**AIM OF THE TASK:** Nothing but the lines from the one containing "w)) as [->|Hzw]." through the last line of the entries should appear in the output, each verbatim.

**Collected data:**
(* ===== verification/ReassQueue.v ===== *)
(** * Reassembly: the queue of datagrams

    The specification of the queue (fragments sorted by offset, datagrams), the invariant
    that relates it to the memory of the code, and its lemmas. *)

From S2P Require Import Prelude Def ListSeg InetChksum Ip4Addr Mem Memp Pbuf PbufMem PbufRef PbufChain PbufData Header Ip4 Ip4Frag Icmp IcmpSpec Reass.

#[local] Open Scope Z_scope.
#[local] Coercion Z.of_nat : nat >-> Z.

(** ** Specification: fragments *)

(** A queued fragment: the addresses of its pbufs, its offset and its data. *)
Record frag := Frag { f_as : list Z; f_start : Z; f_data : list Z }.

Definition f_p (f : frag) : Z := default NULL (head (f_as f)).
Definition f_end (f : frag) : Z := f_start f + length (f_data f).

(** Sorted by offset and without overlap. *)
Fixpoint ordered (fs : list frag) : Prop :=
  match fs with
  | f :: ((g :: _) as r) => f_end f <= f_start g /\ f_start f < f_start g /\ ordered r
  | _ => True
  end.

(** The place of a fragment in a sorted list: the fragments before and behind it; None
    when it overlaps one of them. *)
Fixpoint place (f : frag) (fs : list frag) : option (list frag * list frag) :=
  match fs with
  | [] => Some ([], [])
  | g :: r =>
      if f_start f <? f_start g then if f_start g <? f_end f then None else Some ([], fs)
      else if f_start f =? f_start g then None
      else if f_start f <? f_end g then None
      else (λ ab, (g :: ab.1, ab.2)) <$> place f r
  end.

(** Each fragment starts where the one before it ends. *)
Fixpoint links (fs : list frag) : bool :=
  match fs with
  | f :: ((g :: _) as r) => (f_end f =? f_start g) && links r
  | _ => true
  end.

(** The fragments are all the data from the start on. *)
Definition whole (fs : list frag) : bool :=
  match fs with f :: _ => (f_start f =? 0) && links fs | [] => false end.

(** ** Specification: datagrams *)

(** A datagram in the queue: the address of its structure, the header of the packet it
    will be, the length and the flags, the timer and the fragments. *)
Record dgram := Dgram { dg_a : Z; dg_hdr : list Z; dg_len : Z; dg_flags : Z; dg_timer : Z; dg_fs : list frag }.

Definition frags (D : list dgram) : list frag := D ≫= dg_fs.
Definition nodes (fs : list frag) : list Z := fs ≫= f_as.

(** The pointers of the queue to the packet [a]. *)
Definition held (fs : list frag) (a : Z) : nat := length (filter (λ f, f_p f = a) fs).

Definition first_p (fs : list frag) : Z := match fs with f :: _ => f_p f | [] => NULL end.

(** The structure of the code for a datagram. *)
Definition reassdata_of (d : dgram) (next : Z) : ip_reassdata :=
  IpReassdata next (first_p (dg_fs d)) (dg_hdr d) (dg_len d) (dg_flags d) (dg_timer d).

(** The list of them. *)
Fixpoint dseg (m : gmap Z ip_reassdata) (p : Z) (D : list dgram) (e : Z) : Prop :=
  match D with
  | [] => p = e
  | d :: D => p = dg_a d /\ exists next, m !! p = Some (reassdata_of d next) /\ dseg m next D e
  end.

(** ** Lemmas: fragments *)

Lemma ordered_cons f fs : ordered (f :: fs) -> ordered fs.
Proof. destruct fs as [|g fs]; [done|]. by intros (_ & _ & ?). Qed.

Lemma ordered_head f fs : ordered (f :: fs) -> Forall (λ g, f_end f <= f_start g /\ f_start f < f_start g) fs.
Proof.
  revert f. induction fs as [|g fs IH]; intros f; [constructor|]. intros (H1 & H2 & H3). constructor; [done|]. eapply Forall_impl; [by apply IH|]. cbn. intros h [? ?].
  assert (f_start g <= f_end g) by (unfold f_end; lia). lia.
Qed.

Lemma place_app f fs a b : place f fs = Some (a, b) -> fs = a ++ b.
Proof.
  revert a b. induction fs as [|g r IH]; intros a b E; cbn in E; [by injection E as <- <-|]. destruct (f_start f <? f_start g); [destruct (f_start g <? f_end f); [done|by injection E as <- <-]|].
  destruct (f_start f =? f_start g); [done|]. destruct (f_start f <? f_end g); [done|]. destruct (place f r) as [[a' b']|]; [|done]. injection E as <- <-. cbn. f_equal. by apply IH.
Qed.

Lemma place_ordered f fs a b : ordered fs -> place f fs = Some (a, b) -> ordered (a ++ f :: b).
Proof.
  revert a b. induction fs as [|g r IH]; intros a b Ho E; cbn in E; [by injection E as <- <-|].
  destruct (Z.ltb_spec (f_start f) (f_start g)) as [Hlt|Hge].
  - destruct (Z.ltb_spec (f_start g) (f_end f)); [done|]. injection E as <- <-. by split.
  - destruct (Z.eqb_spec (f_start f) (f_start g)); [done|]. destruct (Z.ltb_spec (f_start f) (f_end g)) as [|Hg]; [done|].
    destruct (place f r) as [[a' b']|] eqn:Er; [|done]. injection E as <- <-. specialize (IH a' b' (ordered_cons _ _ Ho) eq_refl).
    pose proof (place_app _ _ _ _ Er) as ->. destruct a' as [|h a']; [cbn in *; split_and!; [lia|lia|exact IH]|]. destruct Ho as (O1 & O2 & _). by split_and!.
Qed.

Lemma links_app a f b : links (a ++ f :: b) = links (a ++ [f]) && links (f :: b).
Proof.
  induction a as [|g a IH]; [done|]. destruct a as [|h a]; [change (links ([g] ++ f :: b)) with ((f_end g =? f_start f) && links (f :: b)); by cbn; rewrite andb_true_r|].
  cbn [app links] in *. rewrite IH. by rewrite andb_assoc.
Qed.

(** ** Lemmas: datagrams *)

Lemma frags_app D1 D2 : frags (D1 ++ D2) = frags D1 ++ frags D2.
Proof. unfold frags. by rewrite bind_app. Qed.
Lemma frags_cons d D : frags (d :: D) = dg_fs d ++ frags D.
Proof. done. Qed.
Lemma nodes_app a b : nodes (a ++ b) = nodes a ++ nodes b.
Proof. unfold nodes. by rewrite bind_app. Qed.
Lemma nodes_cons f fs : nodes (f :: fs) = f_as f ++ nodes fs.
Proof. done. Qed.
Lemma held_app a b x : held (a ++ b) x = (held a x + held b x)%nat.
Proof. unfold held. by rewrite filter_app, length_app. Qed.
Lemma held_cons f fs x : held (f :: fs) x = ((if decide (f_p f = x) then 1 else 0) + held fs x)%nat.
Proof. unfold held. rewrite filter_cons. by case_decide. Qed.
Lemma held_pos f fs : f ∈ fs -> (0 < held fs (f_p f))%nat.
Proof. intros H. unfold held. assert (f ∈ filter (λ g, f_p g = f_p f) fs) as Hin by (by apply list_elem_of_filter). by destruct (filter _ fs); [apply not_elem_of_nil in Hin|cbn; lia]. Qed.

#[global] Instance nodes_perm : Proper ((≡ₚ) ==> (≡ₚ)) nodes.
Proof. intros a b H. unfold nodes. by rewrite H. Qed.
#[global] Instance frags_perm : Proper ((≡ₚ) ==> (≡ₚ)) frags.
Proof. intros a b H. unfold frags. by rewrite H. Qed.
Lemma held_perm a b x : a ≡ₚ b -> held a x = held b x.
Proof. intros H. unfold held. by rewrite H. Qed.

Lemma dseg_app m p D1 D2 e : dseg m p (D1 ++ D2) e <-> exists q, dseg m p D1 q /\ dseg m q D2 e.
Proof.
  revert p. induction D1 as [|d D1 IH]; intros p; cbn; [split; [by exists p|by intros (q & -> & ?)]|]. setoid_rewrite IH. split.
  - intros (-> & next & Hm & q & H1 & H2). exists q. split; [split; [done|by exists next]|done].
  - intros (q & (-> & next & Hm & H1) & H2). split; [done|]. exists next. split; [done|by exists q].
Qed.

Lemma dseg_frame m m' p D e : dseg m p D e -> (forall a, a ∈ dg_a <$> D -> m' !! a = m !! a) -> dseg m' p D e.
Proof.
  revert p. induction D as [|d D IH]; intros p Hs Hm; [done|]. destruct Hs as (-> & next & Hd & Hs). split; [done|]. exists next. rewrite Hm by (by left). split; [done|].
  apply IH; [done|]. intros a Ha. apply Hm. by right.
Qed.

Section Facts.
Context `{MO : MemOptions} {MOk : MemOptionsOk} `{PO : PbufOptions} {POk : PbufOptionsOk} {St : Type} `{!PacketMemory St} {Lk : Type} `{LL : !LinkLayer Lk St} {Pl : Type} `{EP : !ElementPool Pl}.
Abbreviation reass := (reass (St := St) (Lk := Lk) (Pl := Pl)).
Abbreviation inet := (net (St := St) (Lk := Lk)).
Abbreviation pst := (pstate (St := St)).

(** ** Lemmas: packets that are held once *)

Lemma preds_one (m : gmap Z pbuf) x b a : m !! x = Some b -> p_next b = a -> (1 <= preds m a)%nat.
Proof.
  intros Hx Ha. unfold preds. rewrite <- (map_size_singleton x b). apply map_subseteq_size. apply map_singleton_subseteq_l, map_lookup_filter_Some. done.
Qed.

Lemma preds_two (m : gmap Z pbuf) x b y c a : m !! x = Some b -> m !! y = Some c -> x <> y -> p_next b = a -> p_next c = a -> (2 <= preds m a)%nat.
Proof.
  intros Hx Hy Hne Ha Hc. unfold preds. replace 2%nat with (size (<[x := b]> ({[y := c]} : gmap Z pbuf))).
  - apply map_subseteq_size. apply insert_subseteq_l; [by apply map_lookup_filter_Some|]. by apply map_singleton_subseteq_l, map_lookup_filter_Some.
  - rewrite map_size_insert_None, map_size_singleton; [done|]. by apply lookup_singleton_None.
Qed.

(** A packet held by one pointer to its head, and linked to from nowhere else, shares no
    pbuf with another packet that is held. *)
Lemma once_apart (s : pst) B ext p lp q lq :
  pbuf_inv s B ext -> chain s p lp -> Forall (λ x, p_ref x.2 = 1) lp -> (0 < ext p)%nat -> chain s q lq -> (0 < ext q)%nat -> p <> q -> lp.*1 ## lq.*1.
Proof.
  intros HI [Hp _] Hr Hep [Hq _] Heq Hne. assert (Hpq : forall lp1 lp2, lp = lp1 ++ lp2 -> forall x b, (x, b) ∈ lp1 -> x ∉ lq.*1); [|intros x Hx Hx'; apply list_elem_of_fmap in Hx as ([x' b] & -> & Hin);
    by apply (Hpq lp [] ltac:(by rewrite app_nil_r) x' b Hin)].
  intros lp1. induction lp1 as [|[y c] lp1 IH] using rev_ind; intros lp2 E x b Hin Hx; [by apply not_elem_of_nil in Hin|].
  rewrite <- app_assoc in E. specialize (IH _ E). apply elem_of_app in Hin as [Hin|Hin]; [by apply (IH x b Hin)|]. apply list_elem_of_singleton in Hin as [= -> ->].
  assert (Hy : pbufs s !! y = Some c /\ p_ref c = 1).
  { split; [eapply seg_lookup; [exact Hp|]; rewrite E, elem_of_app; right; by left|]. rewrite E, Forall_app in Hr. destruct Hr as [_ Hr]. by apply Forall_cons in Hr as [? _]. }
  destruct Hy as [Hy Hyr]. destruct (inv_refs _ _ _ HI _ _ Hy) as [Hrefs _].
  apply list_elem_of_fmap in Hx as ([y' c'] & Ey & Hin'). cbn in Ey. subst y'. apply list_elem_of_split in Hin' as (l1 & l2 & El).
  destruct lp1 as [|[z d] lp1' _] using rev_ind.
  - rewrite E in Hp. cbn in Hp. destruct Hp as (<- & _). destruct l1 as [|[w e] l1 _] using rev_ind.
    + rewrite El in Hq. cbn in Hq. by destruct Hq as (-> & _).
    + rewrite El, <- app_assoc in Hq. apply pseg_app in Hq as (k & _ & Hw & Hwl & Hwn & _). pose proof (preds_one _ _ _ _ Hwl Hwn). lia.
  - rewrite E, <- app_assoc in Hp. apply pseg_app in Hp as (k & _ & Hz & Hzl & Hzn & _). pose proof (preds_one _ _ _ _ Hzl Hzn) as H1. destruct l1 as [|[w e] l1 _] using rev_ind.
    + rewrite El in Hq. cbn in Hq. destruct Hq as (-> & _). lia.
    + rewrite El, <- app_assoc in Hq. apply pseg_app in Hq as (k' & _ & Hw & Hwl & Hwn & _). destruct (decide (z = w)) as [->|Hzw].
      * apply (IH w d); [apply elem_of_app; right; by left|]. rewrite El, <- app_assoc, fmap_app, elem_of_app. right. by left.
      * pose proof (preds_two _ _ _ _ _ _ Hzl Hwl Hzw Hzn Hwn). lia.
Qed.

**WRITTEN SOLUTION:**
    + rewrite El, <- app_assoc in Hq. apply pseg_app in Hq as (k' & _ & Hw & Hwl & Hwn & _). destruct (decide (z = w)) as [->|Hzw].
      * apply (IH w d); [apply elem_of_app; right; by left|]. rewrite El, <- app_assoc, fmap_app, elem_of_app. right. by left.
      * pose proof (preds_two _ _ _ _ _ _ Hzl Hwl Hzw Hzn Hwn). lia.
Qed.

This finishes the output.